- **What this task involves**
Beginning at the top of the material, repeat each line exactly, and stop once the line with "(** [ch -= '0'; if" has been written.

- **Information supplied**
(** * OpsWorks layer attribute projection and IPAM pool lookup

    A shallow embedding of
      - internal/service/opsworks/layers.go
      - internal/service/ec2/vpc_ipam_pool_data_source.go
    together with the properties of the attribute-bag projection, the
    volume-configuration expansion, the load-balancer reconciliation of
    [Update] and the pool data source read.

    The file has three parts: the embedding (the Go library functions the
    adapters call, [ResourceData], the SDK structures, the adapters
    themselves), the vocabulary of the properties with the layer types,
    states and services they are evaluated on, and the properties. *)

From Stdlib Require Import ZArith String Ascii List Lia.
From Stdlib Require OrderedTypeEx Sorted.
From stdpp Require Import base option list gmap strings.

Local Open Scope string_scope.
#[local] Set Warnings "-clear-no-such-hyp".

(** ** strconv *)

Module Strconv.
Local Open Scope Z_scope.

(** Go's [int] on the 64-bit platforms the provider is built for. *)
Definition int_min : Z := - 2 ^ 63.
Definition int_max : Z := 2 ^ 63 - 1.
Definition is_int (n : Z) : Prop := int_min <= n <= int_max.
Definition is_intb (n : Z) : bool := (int_min <=? n) && (n <=? int_max).

(** The byte ['0' + d]. *)
Definition digit_char (d : Z) : ascii := ascii_of_N (Z.to_N (48 + d)).

(** [ch -= '0'; if ch > 9 { syntax error }] on a byte. *)
Definition digit_val (c : ascii) : option Z :=
  let n := Z.of_N (N_of_ascii c) in
  if (48 <=? n) && (n <=? 57) then Some (n - 48) else None.

(** [formatBits] in base 10: the digits of [u] are written in front of
    [acc], least significant first.  A [uint64] has 64 bits and every
    round divides by ten, so 64 rounds always suffice. *)
Fixpoint format_digits (fuel : nat) (u : Z) (acc : string) : string :=
  match fuel with
  | O => acc
  | S fuel' =>
      let acc' := String (digit_char (u mod 10)) acc in
      if u <? 10 then acc' else format_digits fuel' (u / 10) acc'
  end.

(** [strconv.Itoa]: [FormatInt(int64(i), 10)]. *)
Definition Itoa (i : Z) : string :=
  if i <? 0 then String "-" (format_digits 64 (- i) "")
  else format_digits 64 i "".

(** The digit loop of [Atoi] / [ParseUint]: [n = n*10 + int(ch)], a
    syntax error at the first byte that is not a decimal digit. *)
Fixpoint parse_digits (s : string) (n : Z) : option Z :=
  match s with
  | EmptyString => Some n
  | String ch rest =>
      match digit_val ch with
      | Some d => parse_digits rest (n * 10 + d)
      | None => None
      end
  end.

(** [strconv.Atoi]: an optional sign, then at least one decimal digit and
    nothing else; a value outside [int] is a range error.  [None] stands
    for a non-nil [error]. *)
Definition Atoi (s : string) : option Z :=
  match s with
  | EmptyString => None
  | String c rest =>
      let neg := Ascii.eqb c "-" in
      let body := if neg || Ascii.eqb c "+" then rest else s in
      match body with
      | EmptyString => None
      | _ =>
          match parse_digits body 0 with
          | Some un =>
              let n := if neg then - un else un in
              if is_intb n then Some n else None
          | None => None
          end
      end
  end.

End Strconv.

(** ** strings *)

Module Strings.

(** [strings.Count(s, sep)] for a one-byte separator. *)
Fixpoint Count (s : string) (sep : ascii) : nat :=
  match s with
  | EmptyString => 0
  | String c rest => (if Ascii.eqb c sep then 1 else 0) + Count rest sep
  end.

(** [m := strings.Index(s, sep)] for a one-byte separator, returned as the
    two slices [s[:m]] and [s[m+len(sep):]] that [genSplit] takes at that
    index; [None] is [m < 0]. *)
Fixpoint cut (s : string) (sep : ascii) : option (string * string) :=
  match s with
  | EmptyString => None
  | String c rest =>
      if Ascii.eqb c sep then Some (EmptyString, rest)
      else match cut rest sep with
           | Some (before, after) => Some (String c before, after)
           | None => None
           end
  end.

(** The loop of [genSplit(s, sep, 0, -1)]: [rounds] is [n - 1], and the
    remainder of the string is the last element. *)
Fixpoint genSplit (rounds : nat) (s : string) (sep : ascii) : list string :=
  match rounds with
  | O => [s]
  | S rounds' =>
      match cut s sep with
      | None => [s]
      | Some (before, after) => before :: genSplit rounds' after sep
      end
  end.

(** [strings.Split(s, sep)] with a separator of one byte, the only way the
    adapter calls it: [n := Count(s, sep) + 1] elements. *)
Definition Split (s : string) (sep : ascii) : list string :=
  genSplit (Count s sep) s sep.

End Strings.

(** ** helper/schema: typed values and [ResourceData] *)

Module Schema.

(** [schema.ValueType]. *)
Inductive ValueType : Type :=
| TypeInvalid | TypeBool | TypeInt | TypeFloat | TypeString
| TypeList | TypeMap | TypeSet | typeObject.

(** The primitive [interface{}] values a field or a nested object holds. *)
Inductive value : Type :=
| VString (s : string)
| VInt (n : Z)
| VBool (b : bool).

(** An element of a list or set field: a primitive, or a nested
    [map[string]interface{}] as the elements of [ebs_volume] are. *)
Inductive elem : Type :=
| EValue (v : value)
| EObject (m : gmap string value).

(** What [d.Get] returns: a primitive, the elements of a [TypeList] or a
    [TypeSet] field in the order [List()] gives them, a [TypeMap] of
    strings, or a value of a kind the adapter never looks into. *)
Inductive field : Type :=
| FValue (v : value)
| FList (l : list elem)
| FMap (m : gmap string string)
| FOther.

#[global] Instance ValueType_eq_dec : EqDecision ValueType.
Proof. solve_decision. Defined.
#[global] Instance value_eq_dec : EqDecision value.
Proof. solve_decision. Defined.
#[global] Instance elem_eq_dec : EqDecision elem.
Proof. solve_decision. Defined.
#[global] Instance field_eq_dec : EqDecision field.
Proof. solve_decision. Defined.

(** The zero value [d.Get] returns for a field that is not set. *)
Definition zero_value (t : ValueType) : field :=
  match t with
  | TypeString => FValue (VString "")
  | TypeInt => FValue (VInt 0)
  | TypeBool => FValue (VBool false)
  | TypeList | TypeSet => FList []
  | TypeMap => FMap ∅
  | TypeInvalid | TypeFloat | typeObject => FOther
  end.

(** [schema.ResourceData]: the identifier, whether the resource is being
    created, the prior state ([GetChange]'s old side) and the current
    values, which [Set] writes and [Get] reads.  A field that is absent from
    a map is unset (null). *)
Record ResourceData : Type := mkResourceData {
  rd_id : string;
  rd_isNew : bool;
  rd_state : gmap string field;
  rd_fields : gmap string field;
}.

Definition Id (d : ResourceData) : string := rd_id d.

Definition SetId (d : ResourceData) (id : string) : ResourceData :=
  mkResourceData id (rd_isNew d) (rd_state d) (rd_fields d).

Definition IsNewResource (d : ResourceData) : bool := rd_isNew d.

(** [d.Get(key)] for a key whose schema type is [t]: the schema decides
    the zero value, so the embedding passes the type the schema declares
    for the key. *)
Definition Get (d : ResourceData) (t : ValueType) (key : string) : field :=
  default (zero_value t) (rd_fields d !! key).

(** [d.GetOk(key)]: the value and whether it differs from the zero value. *)
Definition GetOk (d : ResourceData) (t : ValueType) (key : string) : field * bool :=
  let v := Get d t key in (v, bool_decide (v ≠ zero_value t)).

(** [d.GetChange(key)]: the old and the new value. *)
Definition GetChange (d : ResourceData) (t : ValueType) (key : string) : field * field :=
  (default (zero_value t) (rd_state d !! key), Get d t key).

(** [d.HasChange(key)]. *)
Definition HasChange (d : ResourceData) (t : ValueType) (key : string) : bool :=
  let '(o, n) := GetChange d t key in bool_decide (o ≠ n).

(** [d.Set(key, v)]; [None] is [d.Set(key, nil)] (or a nil pointer), which
    clears the field. *)
Definition Set_ (d : ResourceData) (key : string) (v : option field) : ResourceData :=
  mkResourceData (rd_id d) (rd_isNew d) (rd_state d)
    (match v with
     | Some x => <[key := x]> (rd_fields d)
     | None => delete key (rd_fields d)
     end).

Definition SetString (d : ResourceData) (key : string) (v : option string) : ResourceData :=
  Set_ d key (FValue ∘ VString <$> v).
Definition SetInt (d : ResourceData) (key : string) (v : option Z) : ResourceData :=
  Set_ d key (FValue ∘ VInt <$> v).
Definition SetBool (d : ResourceData) (key : string) (v : option bool) : ResourceData :=
  Set_ d key (FValue ∘ VBool <$> v).

End Schema.

(** ** Errors and outcomes of a Go call *)

Inductive error : Type :=
| AwsError (code message : string)
    (* an [awserr.Error] returned by the SDK *)
| UnsupportedAttributeType (t : Schema.ValueType)
    (* [fmt.Errorf("Unsupported OpsWorks layer attribute type: %s", def.Type)] *)
| Wrapf (context : string) (cause : error)
    (* [fmt.Errorf("<context>: %w", err)] *)
| OtherError (message : string).

(** The run-time panics of the adapter. *)
Inductive panic : Type :=
| TypeAssertion     (* interface conversion: the value is not of the asserted type *)
| IndexOutOfRange   (* index out of range *)
| NilDereference.   (* invalid memory address or nil pointer dereference *)

(** A call returns a value, returns a non-nil [error], or panics. *)
Inductive outcome (A : Type) : Type :=
| Ok (a : A)
| Err (e : error)
| Panic (p : panic).
Arguments Ok {A} a.
Arguments Err {A} e.
Arguments Panic {A} p.

Definition obind {A B : Type} (m : outcome A) (k : A -> outcome B) : outcome B :=
  match m with
  | Ok a => k a
  | Err e => Err e
  | Panic p => Panic p
  end.

Notation "x <-! m ; k" := (obind m (fun x => k))
  (at level 100, m at next level, right associativity, only parsing).

(** Type assertions [v.(string)], [v.(int)], [v.(bool)],
    [v.([]interface{})], the [List()] of a set, and
    [v.(map[string]interface{})]: a mismatch panics. *)
Module Assert.
Import Schema.

Definition asString (f : field) : outcome string :=
  match f with FValue (VString s) => Ok s | _ => Panic TypeAssertion end.
Definition asInt (f : field) : outcome Z :=
  match f with FValue (VInt n) => Ok n | _ => Panic TypeAssertion end.
Definition asBool (f : field) : outcome bool :=
  match f with FValue (VBool b) => Ok b | _ => Panic TypeAssertion end.
Definition asList (f : field) : outcome (list elem) :=
  match f with FList l => Ok l | _ => Panic TypeAssertion end.
Definition asObject (e : elem) : outcome (gmap string value) :=
  match e with EObject m => Ok m | _ => Panic TypeAssertion end.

- **Written solution**
(** * OpsWorks layer attribute projection and IPAM pool lookup

    A shallow embedding of
      - internal/service/opsworks/layers.go
      - internal/service/ec2/vpc_ipam_pool_data_source.go
    together with the properties of the attribute-bag projection, the
    volume-configuration expansion, the load-balancer reconciliation of
    [Update] and the pool data source read.

    The file has three parts: the embedding (the Go library functions the
    adapters call, [ResourceData], the SDK structures, the adapters
    themselves), the vocabulary of the properties with the layer types,
    states and services they are evaluated on, and the properties. *)

From Stdlib Require Import ZArith String Ascii List Lia.
From Stdlib Require OrderedTypeEx Sorted.
From stdpp Require Import base option list gmap strings.

Local Open Scope string_scope.
#[local] Set Warnings "-clear-no-such-hyp".

(** ** strconv *)

Module Strconv.
Local Open Scope Z_scope.

(** Go's [int] on the 64-bit platforms the provider is built for. *)
Definition int_min : Z := - 2 ^ 63.
Definition int_max : Z := 2 ^ 63 - 1.
Definition is_int (n : Z) : Prop := int_min <= n <= int_max.
Definition is_intb (n : Z) : bool := (int_min <=? n) && (n <=? int_max).

(** The byte ['0' + d]. *)
Definition digit_char (d : Z) : ascii := ascii_of_N (Z.to_N (48 + d)).

(** [ch -= '0'; if ch > 9 { syntax error }] on a byte. *)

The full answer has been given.